The proposed bylaw lists where undesirables mustn't panhandle - like near banks. Actually only referring to a single bank - the CIBC. Nobody hangs out at the others. Kevin Cormack, CAO, had the amenities across from the CIBC torn down - without Council's approval - leaving only one bench. The lack of seating resulted in the undesirables clustering more tightly under/close to the tree there - closer to/on CIBC steps. Cormack's self-promoting move to rid the area of undesirables backfired! 
They didn't leave!
So let's pretend they're there specifically to panhandle and put it in the bylaw!
See if that'll do it - do them!




Law & Order?
This blog looked at some of its too simplistically focused points before the panhandling-bylaw's Third Reading, which directly led to Council deciding to look at "street people" more attentively (in tandem with relevant local groups), the bylaw being put on hold and the Street Culture Collaborative forming.

When the Chamber's board - not the general membership! - devised their "resolution" for an "aggressive panhandling bylaw" - to promptly be followed by City Staff (using the NYPD as cover) proposing it, with Council asleep at the wheel: neither the NDCC, nor City Staff or the NYPD had (ever) collected any data on the (average, seasonal, etc.) numbers of our actual! panhandlers.
Clearly - a non-issue!

In fact - City Staff's Request for Decision to Council was not based on any written documentation whatsoever substantiating a need for such bylaw. And Council didn't demand it - didn't question the origin of this bylaw-proposal, with its vague anecdotal content!

While Wayne Holland, previous NYPD Chief, then was and the NDCC/City Staff all along have been fearmongering about our untouchables!


   
Hugs for Spare Change
An informal survey I ran at the time - presented to Council in a Committee of the Whole - found that within 7 days, around midday, there were 12 actual panhandlers on Baker. But because one of them was in her spot every day: the number of individual panhandlers - none aggressive! - was actually only 6 within that week.
This year I don't see much panhandling on Baker either. On a recent good-weather Saturday - while I was toing-and-froing in the downtown-core for about 2 hours - there wasn't any.

The Street Culture Collaborative - with its insightful work so far - for balance might also engage the general public. As in exploring with them that their fear of otherness may make them exaggerate and not see clearly that while we don't have a panhandling problem as such - we do have a discrimination-problem all the way to City Hall.

Hugging trees is easy for Nelson - hugging untouchables not so much. Especially the ones who don't look so nice and don't buy stuff from downtown businesses.


  
Out Damned Spot!
Tourists still come: after all - there is no place in BC without ever increasing numbers of the disenfranchised.

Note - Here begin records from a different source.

Lemma regex_kept_live is_match f d rec : regex_kept is_match f d rec = true -> live rec = true /\ record_filter f d rec = Some true.
Proof using Type.
  intros Hk%bool_decide_eq_true. unfold regex_keep in Hk. destruct (negb (is_nil _) && _) eqn:E; [|done]. split; [|done].
  apply andb_true_iff in E as [E%negb_true_iff _]. destruct (live rec) eqn:Hl; [done | exfalso].
  unfold live in Hl. apply negb_false_iff, Z.eqb_eq in Hl. unfold name_str, Filters.name_bytes in E. rewrite Hl, Z.add_0_r in E.
  destruct (get_range _ _ _) as [bs |] eqn:Er; cbn [default] in E; [|done]. unfold id in E.
  apply get_range_len in Er. rewrite Z.sub_diag in Er. apply zlen_0 in Er as ->. done.
Qed.

(** What is common to the two: the drives the Bloom filters leave, searched one by one. *)
Lemma active_rows table f (search : DriveCompactIndex * Z -> option (list DisplayRow)) (hits : DriveCompactIndex * Z -> list Z) active wanted limit column desc tiers mode :
  Forall (queryable table) wanted -> active ⊆ wanted ->
  (active ≫= fun d => found_rows d (hits d)) = (wanted ≫= fun d => found_rows d (hits d)) ->
  (forall d, d ∈ wanted -> search d = Some (found_rows d (hits d))) ->
  exists sorted, sorted ≡ₚ shown_rows f mode (wanted ≫= fun d => found_rows d (hits d)) /\
    sorted_by (result_order default_table column desc tiers) sorted /\
    (let? rows := gather search active in finish L limit column desc tiers mode f rows) = Some (take (Z.to_nat limit) sorted).
Proof using HL.
  intros Hq Hsub E Hs. rewrite <- E. apply gathered_rows with table; [|auto].
  apply Forall_forall. intros d Hd. rewrite Forall_forall in Hq. auto.
Qed.

Lemma needle_table_of table active wanted : Forall (queryable table) wanted -> active ⊆ wanted -> active <> [] -> needle_table active = table.
Proof using Type.
  intros Hq Hsub Hne. destruct active as [|d active]; [done |]. rewrite Forall_forall in Hq. apply (qu_fold _ _ (Hq d ltac:(apply Hsub; left))).
Qed.

Definition wanted_drives (drives : Drives) (req : SearchRequest) : Drives :=
  List.filter (drive_wanted (effective_drives req)) drives.

Definition query_needle (table : list Z) (req : SearchRequest) : list Z :=
  fold_needle (case_sensitive (req_mode req)) (rw_pattern (rewritten req)) table.

(** A query for names, on drives that have the needle's case table and can be searched for
    it: a pattern that is none of match-all, regular expression, path and prefix, that is not
    matched against paths and has a character; extensions that are tokens; and drives that
    are [queryable] (the Bloom filter absent or built from the drive as it is, not stale) and
    [findable] (no trigram of the needle pruned as too frequent). *)
Record name_query (table : list Z) (drives : Drives) (req : SearchRequest) : Prop := {
  nq_pattern : req_pattern req <> [];
  nq_not_all : is_match_all (rw_pattern (rewritten req)) = false;
  nq_not_regex : is_regex (rw_pattern (rewritten req)) = false;
  nq_not_path : is_path_pattern (query_needle table req) = false;
  nq_not_prefix : is_prefix_pattern (query_needle table req) = None;
  nq_names : match_path (req_mode req) = false;
  nq_needle : str_chars (query_needle table req) <> [];
  nq_limit : 0 <= limit_of req;
  nq_tokens : Forall (token_ok (to_lowercase L) (trim L)) (extensions (rw_filters (rewritten req)));
  nq_queryable : Forall (queryable table) (wanted_drives drives req);
  nq_findable : Forall (findable (rw_filters (rewritten req)) (str_chars (query_needle table req))) (wanted_drives drives req)
}.

(** The records of a drive that match a query, as far as they are looked at. *)
Definition query_hits (table : list Z) (req : SearchRequest) (d : DriveCompactIndex * Z) : list Z :=
  name_hits (str_chars (query_needle table req)) (req_mode req) (limit_of req) (rw_filters (rewritten req)) d.

(** The rows of a query: those of the hits that pass the row filters. *)
Definition query_rows (table : list Z) (drives : Drives) (req : SearchRequest) : list DisplayRow :=
  shown_rows (rw_filters (rewritten req)) (req_filter_mode req)
    (wanted_drives drives req ≫= fun d => found_rows d (query_hits table req d)).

And tourists know this.
But the NDCC and City Staff must stop blaming a segment of our population for their cronies making never-enough money and instead produce creative initiatives to market Nelson-as-is.
To be considered: if they should manage to cleanse Nelson of all undesirables - the goal now and always! - and then find and must acknowledge those clearly weren't the problem - then what?!

It is this hysteria-stoking which actually may start keeping tourists away. 
Not the so-called panhandlers!




Take a deep breath, Nelsonites: While we need to compassionately attend to the problems facing all our vulnerable - the only threat they pose is to your comfort-zone.
You are being manipulated into believing otherwise!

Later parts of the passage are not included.